Un remboursement qui va coûter cher à la France

Un malheur n'arrivant jamais seul, le risque pointé par plusieurs personnalités politiques il y a trois ans (voir notre article du 16 novembre 2020) est en train de se concrétiser : le plan de relance européen risque de coûter bien plus cher à la France qu'il ne pourrait lui rapporter, même si elle venait bien à toucher les 40 milliards d'euros promis. Michel Barnier a tiré le signal d'alarme, dans les colonnes du Monde, le 11 juillet dernier. Pour rembourser le plan, un accord interinstitutionnel du 16 décembre 2020 avait prévu de recourir aux ressources propres. "La taxe carbone aux frontières de l’Union devait constituer l’essentiel de cet argent frais (…) Hélas ! ce prélèvement aux frontières a été finalement limité à quelques matières premières ; il ne rapportera que 4 milliards d’euros dans dix ans, c’est-à-dire à peu près rien", affirme l'ancien commissaire dans cette tribune cosignée par Jean-Michel Naulot ancien membre du collège de l'Autorité des marchés financiers.

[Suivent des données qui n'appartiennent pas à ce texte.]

(* ===== verification/Builtins.v ===== *)
(** * The built-in node types (registry/builtins.go)

    The table of node types that the process-wide registry starts with, and that
    each of them is found in it, with the ports it declares. *)

From stdpp Require Import gmap strings list fin_maps.
From Stdlib Require Import ZArith.
From S2P Require Import Prelude Values Registry.

Definition builtins : list NodeTypeDef :=
  [mkNodeType "llm_prompt" "ai" "LLM Prompt"
     "Send a prompt to a language model and receive a completion"
     (mkPorts [mkPort "input" "string" true; mkPort "context" "string" false] [mkPort "output" "string" false]) VNil false "";
   mkNodeType "llm_router" "ai" "LLM Router"
     "Use an LLM to classify input and route to a target node"
     (mkPorts [mkPort "input" "string" true] [mkPort "output" "string" false; mkPort "decision" "object" false]) VNil false "";
   mkNodeType "rule_router" "control" "Rule Router"
     "Route to a target node based on conditional rules evaluated against envelope state"
     (mkPorts [mkPort "input" "any" true] [mkPort "output" "any" false; mkPort "decision" "object" false]) VNil false "";
   mkNodeType "filter" "data" "Filter"
     "Filter collections (artifacts, messages, or variables) by rules"
     (mkPorts [mkPort "input" "array" true] [mkPort "output" "array" false]) VNil false "";
   mkNodeType "transform" "data" "Transform"
     "Reshape data using pick, rename, flatten, template, or custom operations"
     (mkPorts [mkPort "input" "any" true] [mkPort "output" "any" false]) VNil false "";
   mkNodeType "merge" "control" "Merge"
     "Combine multiple parallel branch outputs into a single envelope"
     (mkPorts [mkPort "input" "any" true] [mkPort "output" "any" false]) VNil false "";
   mkNodeType "tool" "tool" "Tool"
     "Execute an external tool with arguments from the envelope"
     (mkPorts [mkPort "input" "object" true] [mkPort "output" "object" false]) VNil true "standalone";
   mkNodeType "gate" "control" "Gate"
     "Evaluate a condition and block, skip, or redirect execution"
     (mkPorts [mkPort "input" "any" true] [mkPort "output" "any" false]) VNil false "";
   mkNodeType "guardian" "control" "Guardian"
     "Validate input data against a set of checks (type, pattern, PII, schema)"
     (mkPorts [mkPort "input" "any" true] [mkPort "output" "any" false; mkPort "result" "object" false]) VNil false "";
   mkNodeType "human" "control" "Human-in-the-Loop"
     "Pause for human approval, choice, edit, or input"
     (mkPorts [mkPort "input" "any" true] [mkPort "output" "any" false; mkPort "response" "object" false]) VNil false "";
   mkNodeType "map" "control" "Map"
     "Apply a node or function to each item in a collection"
     (mkPorts [mkPort "input" "array" true] [mkPort "output" "array" false]) VNil false "";
   mkNodeType "cache" "data" "Cache"
     "Cache the output of a wrapped node to avoid repeated computation"
     (mkPorts [mkPort "input" "any" true] [mkPort "output" "any" false]) VNil false "";
   mkNodeType "webhook_trigger" "control" "Webhook Trigger"
     "Receive inbound webhook payloads and map request context into workflow vars"
     (mkPorts [mkPort "input" "any" false] [mkPort "output" "any" false; mkPort "request" "object" false]) VNil false "";
   mkNodeType "webhook_call" "data" "Webhook Call"
     "Send outbound HTTP webhook requests with envelope-derived payloads"
     (mkPorts [mkPort "input" "any" false] [mkPort "output" "any" false; mkPort "response" "object" false]) VNil false "";
   mkNodeType "noop" "control" "No-Op"
     "Pass the envelope through unchanged (placeholder or testing)"
     (mkPorts [mkPort "input" "any" false] [mkPort "output" "any" false]) VNil false "";
   mkNodeType "func" "control" "Function"
     "Execute a custom Go function as a node"
     (mkPorts [mkPort "input" "any" false] [mkPort "output" "any" false]) VNil false "";
   mkNodeType "conditional" "control" "Conditional"
     "Route data to different branches based on expression evaluation"
     (mkPorts [mkPort "input" "any" true] [mkPort "output" "any" false; mkPort "decision" "object" false]) VNil false ""].

Definition registerBuiltins (r : Registry) : Registry := fold_left (λ r def, Register def r) builtins r.

(** The registry of the process, when it is first asked for. *)
Definition Global : Registry := registerBuiltins newRegistry.

(** Every built-in type is found under its name, in the order of registration. *)
Lemma builtins_found : NoDup (map nt_Type builtins) ∧ All Global = builtins ∧ reg_order Global = map nt_Type builtins.
Proof. split; [apply (bool_decide_unpack _); vm_compute; exact I|]. split; vm_compute; reflexivity. Qed.

(** Every node type has an [output] port, the one the compiled agent workflows connect. *)
Lemma builtins_output : Forall (λ def, "output" ∈ map port_Name (ports_Outputs (nt_Ports def))) builtins.
Proof. apply (bool_decide_unpack _). vm_compute. exact I. Qed.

Pire, les annuités de remboursement des emprunts ont explosé avec l'envolée des taux d'intérêt à dix ans, passant de 0 à plus de 3,6% aujourd'hui. Or, plutôt que de tout emprunter quand les taux étaient favorables, la Commission a prévu un échéancier jusqu'en 2026. Autrement, il lui coûte beaucoup plus cher d'emprunter aujourd'hui.  

"Si la solution du remboursement de l’emprunt devait être trouvée du côté de la contribution des Etats membres au budget européen, c’est-à-dire en faisant appel aux contribuables, comme cela se murmure à Bruxelles, il faudra que la France mette son veto", affirment les deux auteurs de la tribune.

C'est en définitive le choix fait par Bruxelles qui compte se reverser 30% de la taxation des quotas carbone perçue par les Etats (via le système d’échange de quotas d’émission ou "Seqe"), à laquelle s'ajoute une part de 0,5% de l’excédent brut d’exploitation des entreprises, soit respectivement 19 et 16 milliards d'euros attendus. "A compter de l'an prochain, les ponctions européennes vont ainsi augmenter de 35 milliards, soit près de 3 milliards d'euros par an pour la France", estime le Canard enchaîné. Même si, en réalité, le Seqe va monter progressivement en charge et devrait plutôt rapporter 7 milliards d'euros l'an prochain d'après les calculs de la Commission présentés le 20 juin, avant d'atteindre les 19 milliards d'euros à partir de 2028. Ce scénario confirme cependant les craintes exprimées par la Cour des comptes européennes dans un récent rapport (voir notre article du 28 juillet).